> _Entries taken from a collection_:

(** The body of the loop over the loaded scenarios: a new simulator, the
    feed, the simulation.  Nothing catches an exception. *)
Definition escenario (alimentacion : list (Z * gmap string Qc))
    (flujos_relave : option (gset Z)) (sim : Z * (Equipos * Flujos))
  : excepcion + Fila :=
  match
    (alimentar_escenario alimentacion >> simular orden)
      (Simulador_init sim.2.1 sim.2.2 flujos_relave None)
  with
  | Ok resultado _ => inr (fila_escenario sim.1 resultado)
  | Raise e _ => inl e
  end.

Fixpoint escenarios_bucle (alimentacion : list (Z * gmap string Qc))
    (flujos_relave : option (gset Z))
    (simulaciones : list (Z * (Equipos * Flujos))) (resultados : list Fila)
  : excepcion + list Fila :=
  match simulaciones with
  | [] => inr resultados
  | sim :: resto =>
      match escenario alimentacion flujos_relave sim with
      | inl e => inl e
      | inr fila =>
          escenarios_bucle alimentacion flujos_relave resto
            (resultados ++ [fila])
      end
  end.

(** [simular_escenarios], from the dictionary of scenarios that
    [cargar_multiples_simulaciones] has read. *)
Definition simular_escenarios
    (simulaciones : list (Z * (Equipos * Flujos)))
    (alimentacion : list (Z * gmap string Qc))
    (flujos_relave : option (gset Z)) : excepcion + DataFrame :=
  match escenarios_bucle alimentacion flujos_relave simulaciones [] with
  | inl e => inl e
  | inr resultados => inr (DataFrame_de resultados)
  end.

End Escenarios.

(** Two copies of the one-cell circuit as scenarios 1 and 2. *)
Definition simulaciones_ej : list (Z * (Equipos * Flujos)) :=
  [(1%Z, (equipos sim_ej, flujos sim_ej));
   (2%Z, (equipos sim_ej, flujos sim_ej))].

> _WHAT THE TASK ASKS_:
Using the data above, reproduce every line exactly.

> _PROBLEM SOLUTION_:
(** The body of the loop over the loaded scenarios: a new simulator, the
    feed, the simulation.  Nothing catches an exception. *)
Definition escenario (alimentacion : list (Z * gmap string Qc))
    (flujos_relave : option (gset Z)) (sim : Z * (Equipos * Flujos))
  : excepcion + Fila :=
  match
    (alimentar_escenario alimentacion >> simular orden)
      (Simulador_init sim.2.1 sim.2.2 flujos_relave None)
  with
  | Ok resultado _ => inr (fila_escenario sim.1 resultado)
  | Raise e _ => inl e
  end.

Fixpoint escenarios_bucle (alimentacion : list (Z * gmap string Qc))
    (flujos_relave : option (gset Z))
    (simulaciones : list (Z * (Equipos * Flujos))) (resultados : list Fila)
  : excepcion + list Fila :=
  match simulaciones with
  | [] => inr resultados
  | sim :: resto =>
      match escenario alimentacion flujos_relave sim with
      | inl e => inl e
      | inr fila =>
          escenarios_bucle alimentacion flujos_relave resto
            (resultados ++ [fila])
      end
  end.

(** [simular_escenarios], from the dictionary of scenarios that
    [cargar_multiples_simulaciones] has read. *)
Definition simular_escenarios
    (simulaciones : list (Z * (Equipos * Flujos)))
    (alimentacion : list (Z * gmap string Qc))
    (flujos_relave : option (gset Z)) : excepcion + DataFrame :=
  match escenarios_bucle alimentacion flujos_relave simulaciones [] with
  | inl e => inl e
  | inr resultados => inr (DataFrame_de resultados)
  end.

End Escenarios.

(** Two copies of the one-cell circuit as scenarios 1 and 2. *)
Definition simulaciones_ej : list (Z * (Equipos * Flujos)) :=
  [(1%Z, (equipos sim_ej, flujos sim_ej));
   (2%Z, (equipos sim_ej, flujos sim_ej))].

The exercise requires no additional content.